Sinopec and PetroChina consider resuming Iranian oil imports after US waiver
China's largest state-owned refiners are evaluating their first Iranian crude purchases since 2019, following a 60-day US Treasury license that temporarily eases sanctions
Two of China’s largest state-owned oil companies are weighing whether to buy Iranian crude for the first time in seven years. Sinopec and PetroChina, which stopped importing Iranian oil in May 2019 to avoid US sanctions exposure, are now reconsidering that stance after a new US Treasury license opened a narrow window for legal transactions.
The 60-day general license, issued around late June 2026, permits the production, delivery, sale, and related services for Iranian oil through August 21, 2026. Neither company has confirmed any actual purchases yet, with both reportedly evaluating their compliance infrastructure before making any moves.
Why this matters for global oil markets
Independent Chinese refiners, the so-called “teapot” refineries scattered across provinces like Shandong, never really stopped buying Iranian crude. They used intermediaries and conducted transactions in yuan to stay below the sanctions enforcement radar.
China accounted for over 80% of Iran’s oil exports in 2025, averaging 1.38 million barrels per day. That volume came almost entirely through the independent refiner channel, not through state-owned giants like Sinopec and PetroChina.
A waiver, not a surrender
A similar waiver period occurred in March 2026, and Chinese state refiners declined to resume purchases at that time. The 60-day license is tied to ongoing diplomatic negotiations between the US and Iran. It’s a temporary easing of sanctions, not a complete policy reversal.
These are companies with global banking relationships, dollar-denominated transactions, and significant exposure to US regulatory enforcement. Independent teapot refiners, with their yuan-based transactions and limited international banking exposure, face different compliance risks. Broader Asian refiners show limited interest due to comfortable inventory levels across the region.

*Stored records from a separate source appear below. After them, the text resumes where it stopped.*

(* ===== verification/CacheProperties.v ===== *)
(** * Properties of the paged KV cache manager

    What an allocation promises to the batch that runs next: the request has all its
    blocks, so building the kernels' inputs cannot fail, and every entry of the lookup
    table, the padding a vector load over-reads included, is a page that exists. *)

From S2P Require Import Prelude Tokens Eos FreeQueue Pool Grammar Context Hashing Connector Manager ManagerFacts ManagerProperties CacheManager.

(** ** Running the manager's methods *)
Module CacheFacts.
Import Ownership Trace PagedKVCacheManager.

Section Facts.
Context `{Digest} {B : Backend} `{KVConnector} `{Driver}.
Implicit Types k : t.
Implicit Types c : TextContext.t B.

(** The blocks of request [c], as the manager's dictionary has them. *)
Definition held k c : list Z := blks (_block_manager k) (TextContext.request_id c).
(** The KV slots its next forward pass needs, and the pages they fill. *)
Definition slots k c : Z :=
  slots_needed c (num_draft_tokens (params k)) (num_draft_tokens_per_step (params k)).
Definition pages k c : Z := ceildiv (slots k c) (page_size (params k)).

(** A claimed request that holds a block for each of its slots. *)
Record provisioned k c : Prop := {
  pv_claimed : is_Some (BlockManager.req_to_replica (_block_manager k) !! TextContext.request_id c);
  pv_positive : 0 ≤ slots k c;
  pv_slots : slots k c ≤ len (held k c) * page_size (params k)
}.

(** A cache manager whose block manager is sound and cut to its parameters. *)
Record Sound k : Prop := {
  sound_good : Good (_block_manager k);
  sound_page : BlockManager.block_size (_block_manager k) = page_size (params k);
  sound_pages : BlockManager.total_num_blocks (_block_manager k) = _total_num_pages k;
  sound_replicas : BlockManager.num_replicas (_block_manager k) = data_parallel_degree (params k);
  sound_caching : BlockManager.enable_prefix_caching (_block_manager k) = params_enable_prefix_caching (params k)
}.

Lemma sound_inv k : Sound k → Inv (_block_manager k).
Proof. intros HS. apply HS. Qed.

Lemma sound_positive k : Sound k → 0 < page_size (params k).
Proof. intros HS. rewrite <- (sound_page _ HS). apply (inv_block_size _ (sound_inv _ HS)). Qed.

(** Only counters and defaulted dictionary entries of the block manager changed. *)
Definition KvQuiet k k' : Prop :=
  ∃ b, k' = set_block_manager b k ∧ Quiet (_block_manager k) b.

#[export] Instance kv_quiet_preorder : PreOrder KvQuiet.
Proof.
  split.
  - intros []. by eexists.
  - intros k1 k2 k3 (b & -> & Q) (b' & -> & Q'). exists b'. split; [done|]. by etrans.
Qed.

Lemma sound_goes k b : Sound k → Goes (_block_manager k) b → Sound (set_block_manager b k).
Proof.
  intros [HG Hp Ht Hn Hc] [HG' Hcfg]. split; simpl; [done|..].
  all: unfold config in Hcfg; injection Hcfg; intros; congruence.
Qed.

Lemma sound_quiet k k' : Sound k → KvQuiet k k' → Sound k'.
Proof. intros HS (b & -> & Q). apply sound_goes; [done|]. apply good_quiet; [apply HS|done]. Qed.

Lemma held_quiet k k' c : KvQuiet k k' → held k' c = held k c.
Proof. intros (b & -> & Q). apply (near_blks _ _ (quiet_near _ _ Q)). Qed.

Lemma params_quiet k k' : KvQuiet k k' → params k' = params k ∧ _total_num_pages k' = _total_num_pages k ∧
  _max_batch_size k' = _max_batch_size k.
Proof. by intros (b & -> & _). Qed.

Lemma slots_quiet k k' c : KvQuiet k k' → slots k' c = slots k c.
Proof. intros (b & -> & _). done. Qed.

Lemma provisioned_quiet k k' c : KvQuiet k k' → provisioned k c → provisioned k' c.
Proof.
  intros Q [Hc Hp Hs]. destruct (params_quiet _ _ Q) as (Ep & _). pose proof Q as (b & -> & Qb).
  split; [|done|]; simpl.
  - by rewrite (near_replica _ _ (quiet_near _ _ Qb)).
  - rewrite (held_quiet _ _ _ Q). exact Hs.
Qed.

Lemma on_blocks_run {A} (f : M BlockManager.t A) k r b :
  f (_block_manager k) = (r, b) → on_blocks f k = (r, set_block_manager b k).
Proof. intros E. unfold on_blocks, zoom. by rewrite E. Qed.

Lemma read_run {S A} (f : M (TextContext.t B) A) c a c' (s : S) :
  f c = (Ok a, c') → read f c s = (Ok a, s).
Proof. intros E. unfold read, of_outcome. by rewrite E. Qed.

Lemma read_slots {S} k c (s : S) :
  read (_compute_seq_len (num_draft_tokens (params k)) (num_draft_tokens_per_step (params k)) None) c s =
    (Ok (slots k c), s).
Proof. by eapply read_run, compute_seq_len_run. Qed.

Lemma blks_real m rid i r :
  Inv m → BlockManager.req_to_replica m !! rid = Some i → r ∈ blks m rid →
  0 ≤ r < BlockManager.total_num_blocks m.
Proof.
  intros HI Hr Hx. apply (inv_real _ HI i). rewrite (owned_split m rid i Hr).
  apply gmultiset_elem_of_disj_union. left. by apply elem_of_lsd.
Qed.

Lemma get_req_blocks_run k c :
  Sound k → is_Some (BlockManager.req_to_replica (_block_manager k) !! TextContext.request_id c) →
  ∃ k', get_req_blocks (TextContext.request_id c) k = (Ok (held k c), k') ∧ KvQuiet k k'.
Proof.
  intros HS [i Hr]. pose proof (sound_inv _ HS) as HI. set (m := _block_manager k) in *.
  set (rid := TextContext.request_id c) in *.
  destruct (blocks_of_run rid m) as (m1 & E1 & Q1).
  destruct (pool_of m rid i HI Hr) as (p & fl & Hp & Hpi).
  assert (BlockManager.get_req_blocks rid m = (Ok (blks m rid), m1)) as E.
  { unfold BlockManager.get_req_blocks. mstep (replica_of_run rid i m Hr). mstep E1.
    apply (bids_run i m1 p fl (owned m i)); [by apply (inv_replica _ HI rid)|by apply (quiet_pool_at m)|done|].
    intros r Hx. unfold BlockPool.real. destruct (inv_pool _ HI i (inv_replica _ HI _ _ Hr)) as (q & ? & Hq & Ht & _).
    assert (q = p) as -> by congruence. rewrite Ht. by eapply blks_real. }
  eexists. split; [apply on_blocks_run, E|]. by exists m1.
Qed.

What this means for energy investors
Investors tracking energy markets should watch for two things: any confirmed purchase orders from Sinopec or PetroChina before the August 21 expiration, and any signals from the US Treasury about whether this waiver represents the beginning of a broader easing or a one-off diplomatic gesture.
The teapot refiners are expected to remain the primary purchasers of Iranian crude regardless of what happens with the waiver, given their established supply chains and yuan-denominated payment infrastructure.